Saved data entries
(** * Ryzen Stabilizator: the command dispatcher of [main.go]

    A shallow embedding of [main.go]: the sanity gate, the six toggle
    actions, the status report, the configuration-file path and [main].

    The program talks to three feature packages ([c6], [boosting], [aslr]),
    reads the processor identity and the effective user id, reads one file
    and prints to standard output.  These are modelled as follows.

    - The machine the feature packages act on is an abstract state [HW];
      every package function is a state transformer on it.
    - A run is a computation in the monad [IO]: it threads [HW] and emits
      the list of events it performs, in program order.  An event is either
      one [fmt] print call with the text it writes, or one call into a
      feature package.
    - A Go [error] is [option string]: [None] is [nil], [Some e] is an error
      whose [Error()] text is [e] (what [%v] prints).
    - [toml.Decode] is a parser followed by the visit of the document's keys
      that fills [rsSettings]; the visit is written out, and so is the
      parser on plain [key = value] documents. *)

From Stdlib Require Import ZArith List String Ascii Bool Lia DecimalString.
From Stdlib Require DecimalPos DecimalZ.
From Stdlib Require Import Permutation.
Import ListNotations.
Local Open Scope Z_scope.
Local Open Scope string_scope.

(** ** Go values used by the program *)

Definition error := string.

(** The line feed, the escape [\n] of the Go string literals. *)
Definition nl : string := String "010"%char EmptyString.

(** [%d] applied to an [int]. *)
Definition fmt_d (n : Z) : string := NilZero.string_of_int (Z.to_int n).

Module cpuid.

(** [cpuid.Vendor]; the program only compares it with [cpuid.AMD]. *)
Inductive Vendor : Set := Other | Intel | AMD | VIA | Transmeta | NSC | KVM.

Definition eqb (a b : Vendor) : bool :=
  match a, b with
  | Other, Other | Intel, Intel | AMD, AMD | VIA, VIA
  | Transmeta, Transmeta | NSC, NSC | KVM, KVM => true
  | _, _ => false
  end.

End cpuid.

(** ** Constants of the program *)

Definition program := "Ryzen Stabilizator Tabajara".
Definition copyright := "Copyright (C) 2018 Sergio Correia <sergio@correia.cc>".
Definition amdZenFamily : Z := 0x17.
Definition version := "unspecified/git version".

(** ** Data *)

Record rsSettings : Set := {
  C6 : string;
  Boosting : string;
  ASLR : string
}.

(** The three features, named after their packages. *)
Inductive Feature : Set := c6 | boosting | aslr.

(** The three functions every feature package exports. *)
Inductive Op : Set := Enable | Disable | Enabled.

Inductive Event : Set :=
| Printed (text : string)
| Called (f : Feature) (o : Op).

(** The command line once [flag.Parse] has gone through it. *)
Record Flags : Set := {
  configFilePtr : string;
  enableC6Ptr : bool;
  disableC6Ptr : bool;
  enableBoostingPtr : bool;
  disableBoostingPtr : bool;
  enableASLRPtr : bool;
  disableASLRPtr : bool
}.

(** [flag.Parse] either fills the flag variables or, on a malformed command
    line or a help request, ends the process there (it reports on standard
    error, which is not part of the events of a run). *)
Inductive CommandLine : Set :=
| Parsed (fl : Flags)
| ParseExit.

(** A feature package: [Enable() error], [Disable() error] and
    [Enabled() (bool, error)], acting on the machine. *)
Record Package (HW : Type) : Type := {
  pkgEnable : HW -> option error * HW;
  pkgDisable : HW -> option error * HW;
  pkgEnabled : HW -> (bool * option error) * HW
}.
Arguments pkgEnable {HW} _ _.
Arguments pkgDisable {HW} _ _.
Arguments pkgEnabled {HW} _ _.

(** What the process finds on the host it runs on. *)
Record Host (HW : Type) : Type := {
  CPU_VendorID : cpuid.Vendor;
  CPU_Family : Z;
  Geteuid : Z;
  ReadFile : string -> string + error;
  package : Feature -> Package HW
}.
Arguments CPU_VendorID {HW} _.
Arguments CPU_Family {HW} _.
Arguments Geteuid {HW} _.
Arguments ReadFile {HW} _ _.
Arguments package {HW} _ _.

(** A value of a TOML document, as far as the program can tell values
    apart: a string, or anything else (integer, boolean, float, date, array,
    table). *)
Inductive Value : Set :=
| VString (s : string)
| VOther.

(** A parsed TOML document: its top-level keys with their values, in the
    order in which [toml.Decode] visits them. *)
Definition Document : Set := list (string * Value).

(** Library functions whose code is outside the program: the [%q] verb on a
    string; the Unicode branch of [strings.ToLower]; and of [toml.Decode]
    the parts that are not written out below: the parser on documents that
    are not plain, the field (if any) a key with a byte above 0x7F matches,
    and the text of the type-mismatch error for a key. *)
Record GoLib : Type := {
  fmt_q : string -> string;
  unicodeToLower : string -> string;
  toml_parse : string -> Document + error;
  unicodeKeyField : string -> option Feature;
  toml_badtype : string -> error
}.

(** ** The monad of runs *)

Definition IO (HW A : Type) : Type := HW -> A * HW * list Event.

Definition ret {HW A} (a : A) : IO HW A := fun hw => (a, hw, []).

Definition bind {HW A B} (m : IO HW A) (k : A -> IO HW B) : IO HW B :=
  fun hw =>
    let '(a, hw1, t1) := m hw in
    let '(b, hw2, t2) := k a hw1 in
    (b, hw2, (t1 ++ t2)%list).

Notation "x <- m ;; k" := (bind m (fun x => k))
  (at level 61, m at next level, right associativity).
Notation "m ;; k" := (bind m (fun _ => k))
  (at level 61, right associativity).

(** The value a run returns, the machine it leaves behind and the events it
    performed. *)
Definition value {HW A} (r : A * HW * list Event) : A := fst (fst r).
Definition machine {HW A} (r : A * HW * list Event) : HW := snd (fst r).
Definition events {HW A} (r : A * HW * list Event) : list Event := snd r.

(** One [fmt.Printf] / [fmt.Println] call writing [s]. *)
Definition Print {HW} (s : string) : IO HW unit :=
  fun hw => (tt, hw, [Printed s]).

(** ** [strings.ToLower] *)

Fixpoint mapBytes (f : ascii -> ascii) (s : string) : string :=
  match s with
  | EmptyString => EmptyString
  | String c s' => String (f c) (mapBytes f s')
  end.

Fixpoint isASCII (s : string) : bool :=
  match s with
  | EmptyString => true
  | String c s' => (N_of_ascii c <? 128)%N && isASCII s'
  end.

(** ['A' <= c && c <= 'Z'] then [c += 'a' - 'A']. *)
Definition lowerByte (c : ascii) : ascii :=
  let n := N_of_ascii c in
  if ((65 <=? n) && (n <=? 90))%N then ascii_of_N (n + 32) else c.

(** ** [toml.Decode] into [rsSettings]

    [handleConfigurationFile] calls [toml.Decode(string(buf), &settings)] on
    a zero [rsSettings] and drops the [MetaData] it returns.  The decoder
    parses the text into a table and then visits every top-level key: the
    key is matched with the struct field whose [toml] tag is the key, or,
    failing that, is the key up to letter case; a key that matches no field
    is skipped (it is only listed in the dropped [MetaData]); a key that
    matches a field must carry a string, which is stored in the field, and
    any other value is a type-mismatch error. *)

(** The [toml] tags of [rsSettings]. *)
Definition tag (f : Feature) : string :=
  match f with
  | c6 => "c6"
  | boosting => "boosting"
  | aslr => "aslr"
  end.

Definition setField (f : Feature) (v : string) (st : rsSettings) : rsSettings :=
  match f with
  | c6 => {| C6 := v; Boosting := Boosting st; ASLR := ASLR st |}
  | boosting => {| C6 := C6 st; Boosting := v; ASLR := ASLR st |}
  | aslr => {| C6 := C6 st; Boosting := Boosting st; ASLR := v |}
  end.

(** The field a key of ASCII bytes matches: the one whose tag is the key
    with its capitals lowered. *)
Definition asciiKeyField (key : string) : option Feature :=
  let k := mapBytes lowerByte key in
  if k =? tag c6 then Some c6
  else if k =? tag boosting then Some boosting
  else if k =? tag aslr then Some aslr
  else None.

Definition keyField (L : GoLib) (key : string) : option Feature :=
  if isASCII key then asciiKeyField key else unicodeKeyField L key.

(** The visit of the keys, from the settings decoded so far. *)
Fixpoint unifyStruct (L : GoLib) (doc : Document) (st : rsSettings)
  : rsSettings + error :=
  match doc with
  | [] => inl st
  | (key, v) :: doc' =>
      match keyField L key with
      | None => unifyStruct L doc' st
      | Some f =>
          match v with
          | VString s => unifyStruct L doc' (setField f s st)
          | VOther => inr (toml_badtype L key)
          end
      end
  end.

(** *** Plain documents

    A document is plain when each of its lines (separated by line feeds) is
    blank, a comment, or [key = value] with a bare key and a value that is a
    basic string without escapes, [true], [false] or a decimal integer,
    possibly followed by a comment; all bytes are printable ASCII or tabs;
    and no two keys are equal up to letter case.  The parser is written out
    for these documents; any other text is left to [toml_parse]. *)

Definition inRange (lo hi : N) (c : ascii) : bool :=
  ((lo <=? N_of_ascii c) && (N_of_ascii c <=? hi))%N.

Definition isDigit (c : ascii) : bool := inRange 48 57 c.

Definition isBareKeyChar (c : ascii) : bool :=
  inRange 65 90 c || inRange 97 122 c || isDigit c
  || (c =? "_")%char || (c =? "-")%char.

Definition isBlank (c : ascii) : bool := (c =? " ")%char || (c =? "009")%char.

Definition isPrintable (c : ascii) : bool := inRange 32 126 c.

Definition isStringChar (c : ascii) : bool :=
  isPrintable c && negb (c =? "034")%char && negb (c =? "092")%char.

Fixpoint allChars (p : ascii -> bool) (s : string) : bool :=
  match s with
  | EmptyString => true
  | String c s' => p c && allChars p s'
  end.

(** The longest prefix of [s] whose bytes satisfy [p], and what follows. *)
Fixpoint span (p : ascii -> bool) (s : string) : string * string :=
  match s with
  | EmptyString => (EmptyString, EmptyString)
  | String c s' =>
      if p c then let (a, b) := span p s' in (String c a, b)
      else (EmptyString, s)
  end.

Definition skipBlanks (s : string) : string := snd (span isBlank s).

(** Nothing but blanks up to the end of the line, or up to a comment. *)
Definition endsLine (s : string) : bool :=
  match skipBlanks s with
  | EmptyString => true
  | String c s' =>
      (c =? "#")%char && allChars (fun c => isPrintable c || isBlank c) s'
  end.

(** An optional sign and at most 18 digits, with no leading zero. *)
Definition isPlainInteger (tok : string) : bool :=
  let digits :=
    match tok with
    | String c t => if (c =? "+")%char || (c =? "-")%char then t else tok
    | EmptyString => tok
    end in
  match digits with
  | EmptyString => false
  | String c t =>
      allChars isDigit digits
      && (negb (c =? "0")%char || (t =? ""))
      && (String.length digits <=? 18)%nat
  end.

Definition plainValue (s : string) : option (Value * string) :=
  match s with
  | EmptyString => None
  | String c s' =>
      if (c =? "034")%char then
        let (body, rest) := span isStringChar s' in
        match rest with
        | String c' rest' =>
            if (c' =? "034")%char then Some (VString body, rest') else None
        | EmptyString => None
        end
      else
        let (tok, rest) := span (fun c => isBareKeyChar c || (c =? "+")%char) s in
        if (tok =? "true") || (tok =? "false") || isPlainInteger tok
        then Some (VOther, rest)
        else None
  end.

(** One line: [Some None] for a blank or comment line, [Some (Some kv)] for
    a key with its value, [None] when the line is not plain. *)
Definition plainLine (line : string) : option (option (string * Value)) :=
  if endsLine line then Some None
  else
    let (key, afterKey) := span isBareKeyChar (skipBlanks line) in
    match key, skipBlanks afterKey with
    | String _ _, String c afterSep =>
        if (c =? "=")%char then
          match plainValue (skipBlanks afterSep) with
          | Some (v, rest) =>
              if endsLine rest then Some (Some (key, v)) else None
          | None => None
          end
        else None
    | _, _ => None
    end.

Fixpoint lines (s : string) : list string :=
  match s with
  | EmptyString => [EmptyString]
  | String c s' =>
      if (c =? "010")%char then EmptyString :: lines s'
      else match lines s' with
           | l :: ls => String c l :: ls
           | [] => [String c EmptyString]
           end
  end.

Fixpoint plainEntries (ls : list string) : option Document :=
  match ls with
  | [] => Some []
  | l :: ls' =>
      match plainLine l, plainEntries ls' with
      | Some None, Some doc => Some doc
      | Some (Some kv), Some doc => Some (kv :: doc)
      | _, _ => None
      end
  end.

Fixpoint distinct (l : list string) : bool :=
  match l with
  | [] => true
  | k :: l' => negb (existsb (String.eqb k) l') && distinct l'
  end.

Definition plainDocument (buf : string) : option Document :=
  match plainEntries (lines buf) with
  | Some doc =>
      if distinct (map (fun kv => mapBytes lowerByte (fst kv)) doc)
      then Some doc else None
  | None => None
  end.

(** The parser: written out on plain documents, the library's elsewhere. *)
Definition parse (L : GoLib) (buf : string) : Document + error :=
  match plainDocument buf with
  | Some doc => inl doc
  | None => toml_parse L buf
  end.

→ **WORK REQUIRED**
List, from the entries above, every line in which the word "level" shows up.

→ **TASK ANSWER**
(** A parsed TOML document: its top-level keys with their values, in the
  (at level 61, m at next level, right associativity).
  (at level 61, right associativity).
    parses the text into a table and then visits every top-level key: the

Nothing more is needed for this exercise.